Asset owners are noticing. Research by J.P. Morgan Asset Management found that more than two-thirds of the world’s 100 largest asset owners remain committed to climate action, overseeing $17.9 trillion, reported by Netzeroinvestor.
- 250 asset managers rejoined NZAM, but US participation collapsed from 44 to 12 firms
- BlackRock ($11.6T), Vanguard ($10.1T), and Fidelity ($5.5T) declined to rejoin
- Mandatory 2050 net-zero targets removed to accommodate regulatory divergence
- European managers face stricter climate disclosure rules than US counterparts
- $17.9 trillion in asset owner capital prioritizes climate-aligned managers
Sister Alliances Face Similar Pressure
NZAM’s troubles mirror broader climate finance fragmentation. The Net-Zero Banking Alliance counted nearly 150 banks at its peak but saw six major US banks—including JPMorgan Chase, Bank of America, and Goldman Sachs—quit following political and legal risks, according to ESG News. The banking alliance dissolved entirely in October 2025, transitioning to a non-binding guidance model.

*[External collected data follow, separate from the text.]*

(* ===== verification/SessionPreparation.v ===== *)
(** * Session preparations: data

    The durable record of an accepted session request ([web/preparation_store.go]), the
    creation request and receipt it is handed over to ([web/creation_store.go]) and the
    frozen team ([teamruntime/runtime.go]): their JSON text, digests and validity, and the
    naming of sessions ([web/session_name.go]). *)

From S2P Require Import Prelude GoStrings GoUtf8 GoJson GoDecimal GoTime GoTimeParse GoDecode Sha256 RetryValidate Communication LifecycleTypes.
From Stdlib Require Import Ascii.
From stdpp Require Import pretty.

Open Scope Z_scope.

Definition MaxMessageBytes : Z := 20000.
Definition maxCreationReceiptBytes : Z := 12 * MaxMessageBytes + 16384.
Definition maxUnfinishedPreparations : Z := 512.
Definition maxPreparationMappings : Z := 10000.
Definition maxPreparationBytes : Z := 2 * maxCreationReceiptBytes + 16384.
Definition maxPreparationMappingBytes : Z := 2048.
Definition maxPreparationAggregateBytes : Z :=
  maxUnfinishedPreparations * maxPreparationBytes + maxPreparationMappings * maxPreparationMappingBytes.

(** ** Records *)

Record preparationValue := mkValue { pv_Present : bool; pv_Value : string }.
Record preparationInput := mkInput {
  pi_Sensitive : bool; pi_RawPrompt : string; pi_Date : string; pi_CustomName : string; pi_UploadScope : string;
  pi_Attachments : slice string; pi_Team : preparationValue; pi_Catalog : preparationValue; pi_Model : preparationValue;
  pi_Effort : preparationValue; pi_Notify : option bool; pi_Provider : string }.

Record MemberSpec := mkMemberSpec {
  ms_Role : string; ms_Address : string; ms_Model : string; ms_Effort : string; ms_Behavior : string; ms_Purpose : string;
  ms_Instructions : string; ms_Access : string }.
Record Preset := mkPreset {
  pt_ID : string; pt_Name : string; pt_Description : string; pt_Roles : slice string; pt_CatalogDigest : string;
  pt_TeamDigest : string; pt_LeadModel : string; pt_LeadEffort : string; pt_LeadInstructions : string;
  pt_Members : slice MemberSpec }.
#[export] Instance eta_Preset : Eta Preset := λ p,
  mkPreset (pt_ID p) (pt_Name p) (pt_Description p) (pt_Roles p) (pt_CatalogDigest p) (pt_TeamDigest p) (pt_LeadModel p)
    (pt_LeadEffort p) (pt_LeadInstructions p) (pt_Members p).

Record preparationSnapshot := mkSnapshot { sn_Input : preparationInput; sn_Preset : option Preset; sn_Goal : string }.
#[export] Instance eta_Snapshot : Eta preparationSnapshot := λ s, mkSnapshot (sn_Input s) (sn_Preset s) (sn_Goal s).

Record creationRequest := mkCreation {
  cr_Sensitive : bool; cr_Kind : string; cr_Slug : string; cr_Goal : string; cr_Model : string; cr_Effort : string;
  cr_Provider : string; cr_DestinationSettings : bool; cr_Source : string; cr_SourceThreadID : string; cr_SourceIdentity : string;
  cr_PlanTurnID : string; cr_PlanSHA256 : string; cr_PlanText : string; cr_Notify : option bool; cr_Team : string;
  cr_CatalogDigest : string; cr_directTeam : option Preset; cr_teamSubmitted : bool; cr_digestSubmitted : bool;
  cr_modelSubmitted : bool; cr_effortSubmitted : bool }.
#[export] Instance eta_Creation : Eta creationRequest := λ r,
  mkCreation (cr_Sensitive r) (cr_Kind r) (cr_Slug r) (cr_Goal r) (cr_Model r) (cr_Effort r) (cr_Provider r)
    (cr_DestinationSettings r) (cr_Source r) (cr_SourceThreadID r) (cr_SourceIdentity r) (cr_PlanTurnID r) (cr_PlanSHA256 r)
    (cr_PlanText r) (cr_Notify r) (cr_Team r) (cr_CatalogDigest r) (cr_directTeam r) (cr_teamSubmitted r) (cr_digestSubmitted r)
    (cr_modelSubmitted r) (cr_effortSubmitted r).
Record creationReceipt := mkReceipt {
  ct_Schema : Z; ct_Workspace : string; ct_Request : creationRequest; ct_ReceiptID : string; ct_DeletionHistory : string;
  ct_Attempt : Z; ct_State : string; ct_Phase : string; ct_Error : string; ct_StartedAt : string; ct_UpdatedAt : string;
  ct_Validated : bool; ct_Goal : string; ct_Model : string; ct_Effort : string; ct_AgentTeamBinding : string;
  ct_AgentTeamBindingDigest : string; ct_DirectTeam : option Preset }.

Record sessionPreparation := mkPrep {
  sp_Schema : Z; sp_Workspace : string; sp_RequestID : string; sp_InputVersion : Z; sp_InputDigest : string;
  sp_SnapshotDigest : string; sp_ReceiptID : string; sp_Attempt : Z; sp_State : string; sp_Phase : string; sp_Error : string;
  sp_StartedAt : string; sp_UpdatedAt : string; sp_Snapshot : option preparationSnapshot; sp_Base : string;
  sp_NamingOutcome : string; sp_Slug : string; sp_Epoch : string; sp_Handoff : option creationRequest; sp_Terminal : string }.
#[export] Instance eta_Prep : Eta sessionPreparation := λ r,
  mkPrep (sp_Schema r) (sp_Workspace r) (sp_RequestID r) (sp_InputVersion r) (sp_InputDigest r) (sp_SnapshotDigest r)
    (sp_ReceiptID r) (sp_Attempt r) (sp_State r) (sp_Phase r) (sp_Error r) (sp_StartedAt r) (sp_UpdatedAt r) (sp_Snapshot r)
    (sp_Base r) (sp_NamingOutcome r) (sp_Slug r) (sp_Epoch r) (sp_Handoff r) (sp_Terminal r).
Definition no_preparation : sessionPreparation :=
  mkPrep 0 "" "" 0 "" "" "" 0 "" "" "" "" "" None "" "" "" "" None "".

The Glasgow Financial Alliance for Net Zero, NZAM’s umbrella organization, has similarly narrowed its focus. GFANZ announced a new focus on supporting transition finance in developing nations, slimming its original ambitions to move economies toward low-carbon activities, reported by Trellis.
What to Watch
The durability of this split depends on three factors. First, whether US anti-ESG litigation succeeds in courts—most legal experts consider antitrust claims weak, but the compliance burden alone deters participation. Second, EU enforcement intensity under the Corporate Sustainability Due Diligence Directive, which takes effect in phases through 2027. Third, asset owner behavior: if pension funds and sovereign wealth managers demand climate alignment, US firms may rejoin through non-US entities as State Street and T. Rowe Price have done.
The climate finance architecture now operates on a two-speed model—mandatory disclosure and voluntary commitments in Europe and Asia, political backlash and retreat in the US. The $60 trillion question is whether capital flows follow climate commitments or political expediency. Early evidence suggests geography now matters more than net-zero pledges in determining asset manager strategy, a shift that would have been unthinkable when GFANZ launched with over $130 trillion of private capital committed to transforming the economy at COP26 in 2021.